_Task item_. Copy out all the entries word for word.

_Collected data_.
(** * Binance-Bot: the quantity normalizer, the rules cache and the order gateway

    A shallow embedding of [BasicBot] (src/main.py) and of the part of
    Python's [decimal] module its arithmetic runs on, followed by the
    properties of the specification that were checked against it. *)

From Stdlib Require Import ZArith NArith QArith Qpower Qabs Lia String Ascii List Bool.
From stdpp Require Import gmap strings.
Import ListNotations.

Local Open Scope Z_scope.

(** ** Results and exceptions *)

(** The exceptions the modelled methods can raise.  [BelowMinimum] and
    [SymbolNotFound] are the two [ValueError]s main.py raises itself
    (lines 103 and 84), told apart here by a constructor each rather than
    by their message.  The three [Decimal...] constructors are the signals
    the default decimal context traps. *)
Inductive Exception : Type :=
| BelowMinimum                (* ValueError("Quantity {q} is below minimum {min_qty}") *)
| SymbolNotFound (symbol_upper : string)   (* ValueError("Symbol {s} not found") *)
| ValueError (msg : string)
| KeyError (key : string)
| TypeError
| OverflowError
| StopIteration
| DecimalInvalidOperation
| DecimalDivisionByZero
| DecimalOverflow
| ClientError (msg : string). (* raised by the exchange client: API or transport *)

Inductive Result (A : Type) : Type :=
| Ok (a : A)
| Raise (e : Exception).
Arguments Ok {A} a.
Arguments Raise {A} e.

Definition bind {A B} (r : Result A) (k : A -> Result B) : Result B :=
  match r with
  | Ok a => k a
  | Raise e => Raise e
  end.

Notation "x <- r ;; k" := (bind r (fun x => k))
  (at level 100, r at next level, right associativity).

(** ** Text *)

(** [str.upper] on the 7-bit letters; a trading symbol is ASCII text, and
    any other byte is left as it is. *)
Definition upper_ascii (c : ascii) : ascii :=
  let n := N_of_ascii c in
  if ((97 <=? n) && (n <=? 122))%N then ascii_of_N (n - 32) else c.

Fixpoint upper (s : string) : string :=
  match s with
  | EmptyString => EmptyString
  | String c r => String (upper_ascii c) (upper r)
  end.

(** ** Python's [Decimal] under the default context *)

Module PyDecimal.

(** A decimal is a sign, a coefficient and an exponent, or a special value.
    [NaN true] is the signalling NaN; the sign and the payload a NaN may
    carry only show in its text and are not represented. *)
Inductive t : Type :=
| Finite (sign : bool) (coef : N) (exp : Z)
| Infinity (sign : bool)
| NaN (signalling : bool).

(** [getcontext()]: prec=28, rounding=ROUND_HALF_EVEN, Emin=-999999,
    Emax=999999, clamp=0, traps=[InvalidOperation, DivisionByZero, Overflow]. *)
Definition prec : Z := 28.
Definition Emax : Z := 999999.
Definition Emin : Z := -999999.
Definition Etiny : Z := Emin - prec + 1.
Definition Etop : Z := Emax - prec + 1.

Definition is_finite (d : t) : bool :=
  match d with Finite _ _ _ => true | _ => false end.

Definition signed (sign : bool) (coef : N) : Z :=
  if sign then - Z.of_N coef else Z.of_N coef.

(** The coefficient of [d] written at the smaller exponent [e0]:
    [self._int + '0'*(self._exp - e0)] read as an integer, with the sign. *)
Definition scaled (sign : bool) (coef : N) (exp e0 : Z) : Z :=
  signed sign coef * 10 ^ (exp - e0).

(** *** Decimal digits *)

Fixpoint digits_aux (fuel : nat) (n : N) (acc : list N) : list N :=
  match fuel with
  | O => n :: acc
  | S f => if (n <? 10)%N then n :: acc
           else digits_aux f (n / 10)%N ((n mod 10)%N :: acc)
  end.

(** [str(n)] as a list of digit values, most significant first. *)
Definition N_digits (n : N) : list N :=
  digits_aux (N.to_nat (N.log2 n)) n [].
(** Splitting at a separator that the first part does not contain. *)
Lemma split_append (sep : ascii) (a b : string) :
  occurs sep a = false ->
  split sep (a ++ String sep b) = a :: split sep b.
Proof.
  induction a as [|x a IH]; intros Ha.
  - rewrite append_nil_l. cbn [split]. now rewrite Ascii.eqb_refl.
  - cbn [occurs] in Ha. apply orb_false_iff in Ha as [Hx Ha].
    rewrite append_cons. cbn [split]. rewrite Hx, (IH Ha). reflexivity.
Qed.

Lemma split_none (sep : ascii) (a : string) :
  occurs sep a = false -> split sep a = [a].
Proof.
  induction a as [|x a IH]; intros Ha; [reflexivity|].
  cbn [occurs] in Ha. apply orb_false_iff in Ha as [Hx Ha].
  cbn [split]. rewrite Hx, (IH Ha). reflexivity.
Qed.

(** Lines that hold no newline are recovered by splitting their join. *)
Lemma split_lines (records : list string) :
  records <> [] ->
  Forall (fun s => occurs newline s = false) records ->
  split newline (lines records) = records.
Proof.
  intros Hne HF. induction HF as [|x l Hx Hl IH]; [congruence|].
  destruct l as [|y l]; [now apply split_none|].
  unfold lines in *. rewrite join_cons_cons.
  change (String newline "" ++ join (String newline "") (y :: l))
    with (String newline (join (String newline "") (y :: l))).
  rewrite split_append by exact Hx. f_equal. apply IH. discriminate.
Qed.

Lemma escape_char_no_newline (c : ascii) : occurs newline (escape_char c) = false.
Proof.
  destruct c as [[] [] [] [] [] [] [] []]; reflexivity.
Qed.

Lemma quote_no_newline (s : string) : occurs newline (quote s) = false.
Proof.
  unfold quote. cbn [occurs]. rewrite occurs_append.
  assert (occurs newline (escape s) = false) as ->; [|reflexivity].
  induction s as [|c s IH]; [reflexivity|].
  cbn [escape]. now rewrite occurs_append, escape_char_no_newline.
Qed.

(** Induction on JSON values, through the lists they nest. *)
Lemma json_induction (P : json -> Prop)
    (HS : forall s, P (JString s))
    (HA : forall items, Forall P items -> P (JArray items))
    (HO : forall members, Forall (fun kv => P (snd kv)) members -> P (JObject members))
  : forall j, P j.
Proof.
  exact (fix go (j : json) : P j :=
    match j with
    | JString s => HS s
    | JArray items =>
        HA items
          ((fix all (l : list json) : Forall P l :=
              match l with
              | [] => @List.Forall_nil json P
              | x :: l' => @List.Forall_cons json P x l' (go x) (all l')
              end) items)
    | JObject members =>
        HO members
          ((fix all (l : list (string * json)) : Forall (fun kv => P (snd kv)) l :=
              match l with
              | [] => @List.Forall_nil _ (fun kv => P (snd kv))
              | kv :: l' => @List.Forall_cons _ (fun kv => P (snd kv)) kv l' (go (snd kv)) (all l')
              end) members)
    end).
Qed.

_Written answer_.
(** * Binance-Bot: the quantity normalizer, the rules cache and the order gateway

    A shallow embedding of [BasicBot] (src/main.py) and of the part of
    Python's [decimal] module its arithmetic runs on, followed by the
    properties of the specification that were checked against it. *)

From Stdlib Require Import ZArith NArith QArith Qpower Qabs Lia String Ascii List Bool.
From stdpp Require Import gmap strings.
Import ListNotations.

Local Open Scope Z_scope.

(** ** Results and exceptions *)

(** The exceptions the modelled methods can raise.  [BelowMinimum] and
    [SymbolNotFound] are the two [ValueError]s main.py raises itself
    (lines 103 and 84), told apart here by a constructor each rather than
    by their message.  The three [Decimal...] constructors are the signals
    the default decimal context traps. *)
Inductive Exception : Type :=
| BelowMinimum                (* ValueError("Quantity {q} is below minimum {min_qty}") *)
| SymbolNotFound (symbol_upper : string)   (* ValueError("Symbol {s} not found") *)
| ValueError (msg : string)
| KeyError (key : string)
| TypeError
| OverflowError
| StopIteration
| DecimalInvalidOperation
| DecimalDivisionByZero
| DecimalOverflow
| ClientError (msg : string). (* raised by the exchange client: API or transport *)

Inductive Result (A : Type) : Type :=
| Ok (a : A)
| Raise (e : Exception).
Arguments Ok {A} a.
Arguments Raise {A} e.

Definition bind {A B} (r : Result A) (k : A -> Result B) : Result B :=
  match r with
  | Ok a => k a
  | Raise e => Raise e
  end.

Notation "x <- r ;; k" := (bind r (fun x => k))
  (at level 100, r at next level, right associativity).

(** ** Text *)

(** [str.upper] on the 7-bit letters; a trading symbol is ASCII text, and
    any other byte is left as it is. *)
Definition upper_ascii (c : ascii) : ascii :=
  let n := N_of_ascii c in
  if ((97 <=? n) && (n <=? 122))%N then ascii_of_N (n - 32) else c.

Fixpoint upper (s : string) : string :=
  match s with
  | EmptyString => EmptyString
  | String c r => String (upper_ascii c) (upper r)
  end.

(** ** Python's [Decimal] under the default context *)

Module PyDecimal.

(** A decimal is a sign, a coefficient and an exponent, or a special value.
    [NaN true] is the signalling NaN; the sign and the payload a NaN may
    carry only show in its text and are not represented. *)
Inductive t : Type :=
| Finite (sign : bool) (coef : N) (exp : Z)
| Infinity (sign : bool)
| NaN (signalling : bool).

(** [getcontext()]: prec=28, rounding=ROUND_HALF_EVEN, Emin=-999999,
    Emax=999999, clamp=0, traps=[InvalidOperation, DivisionByZero, Overflow]. *)
Definition prec : Z := 28.
Definition Emax : Z := 999999.
Definition Emin : Z := -999999.
Definition Etiny : Z := Emin - prec + 1.
Definition Etop : Z := Emax - prec + 1.

Definition is_finite (d : t) : bool :=
  match d with Finite _ _ _ => true | _ => false end.

Definition signed (sign : bool) (coef : N) : Z :=
  if sign then - Z.of_N coef else Z.of_N coef.

(** The coefficient of [d] written at the smaller exponent [e0]:
    [self._int + '0'*(self._exp - e0)] read as an integer, with the sign. *)
Definition scaled (sign : bool) (coef : N) (exp e0 : Z) : Z :=
  signed sign coef * 10 ^ (exp - e0).

(** *** Decimal digits *)

Fixpoint digits_aux (fuel : nat) (n : N) (acc : list N) : list N :=
  match fuel with
  | O => n :: acc
  | S f => if (n <? 10)%N then n :: acc
           else digits_aux f (n / 10)%N ((n mod 10)%N :: acc)
  end.

(** [str(n)] as a list of digit values, most significant first. *)
Definition N_digits (n : N) : list N :=
  digits_aux (N.to_nat (N.log2 n)) n [].
(** Splitting at a separator that the first part does not contain. *)
Lemma split_append (sep : ascii) (a b : string) :
  occurs sep a = false ->
  split sep (a ++ String sep b) = a :: split sep b.
Proof.
  induction a as [|x a IH]; intros Ha.
  - rewrite append_nil_l. cbn [split]. now rewrite Ascii.eqb_refl.
  - cbn [occurs] in Ha. apply orb_false_iff in Ha as [Hx Ha].
    rewrite append_cons. cbn [split]. rewrite Hx, (IH Ha). reflexivity.
Qed.

Lemma split_none (sep : ascii) (a : string) :
  occurs sep a = false -> split sep a = [a].
Proof.
  induction a as [|x a IH]; intros Ha; [reflexivity|].
  cbn [occurs] in Ha. apply orb_false_iff in Ha as [Hx Ha].
  cbn [split]. rewrite Hx, (IH Ha). reflexivity.
Qed.

(** Lines that hold no newline are recovered by splitting their join. *)
Lemma split_lines (records : list string) :
  records <> [] ->
  Forall (fun s => occurs newline s = false) records ->
  split newline (lines records) = records.
Proof.
  intros Hne HF. induction HF as [|x l Hx Hl IH]; [congruence|].
  destruct l as [|y l]; [now apply split_none|].
  unfold lines in *. rewrite join_cons_cons.
  change (String newline "" ++ join (String newline "") (y :: l))
    with (String newline (join (String newline "") (y :: l))).
  rewrite split_append by exact Hx. f_equal. apply IH. discriminate.
Qed.

Lemma escape_char_no_newline (c : ascii) : occurs newline (escape_char c) = false.
Proof.
  destruct c as [[] [] [] [] [] [] [] []]; reflexivity.
Qed.

Lemma quote_no_newline (s : string) : occurs newline (quote s) = false.
Proof.
  unfold quote. cbn [occurs]. rewrite occurs_append.
  assert (occurs newline (escape s) = false) as ->; [|reflexivity].
  induction s as [|c s IH]; [reflexivity|].
  cbn [escape]. now rewrite occurs_append, escape_char_no_newline.
Qed.

(** Induction on JSON values, through the lists they nest. *)
Lemma json_induction (P : json -> Prop)
    (HS : forall s, P (JString s))
    (HA : forall items, Forall P items -> P (JArray items))
    (HO : forall members, Forall (fun kv => P (snd kv)) members -> P (JObject members))
  : forall j, P j.
Proof.
  exact (fix go (j : json) : P j :=
    match j with
    | JString s => HS s
    | JArray items =>
        HA items
          ((fix all (l : list json) : Forall P l :=
              match l with
              | [] => @List.Forall_nil json P
              | x :: l' => @List.Forall_cons json P x l' (go x) (all l')
              end) items)
    | JObject members =>
        HO members
          ((fix all (l : list (string * json)) : Forall (fun kv => P (snd kv)) l :=
              match l with
              | [] => @List.Forall_nil _ (fun kv => P (snd kv))
              | kv :: l' => @List.Forall_cons _ (fun kv => P (snd kv)) kv l' (go (snd kv)) (all l')
              end) members)
    end).
Qed.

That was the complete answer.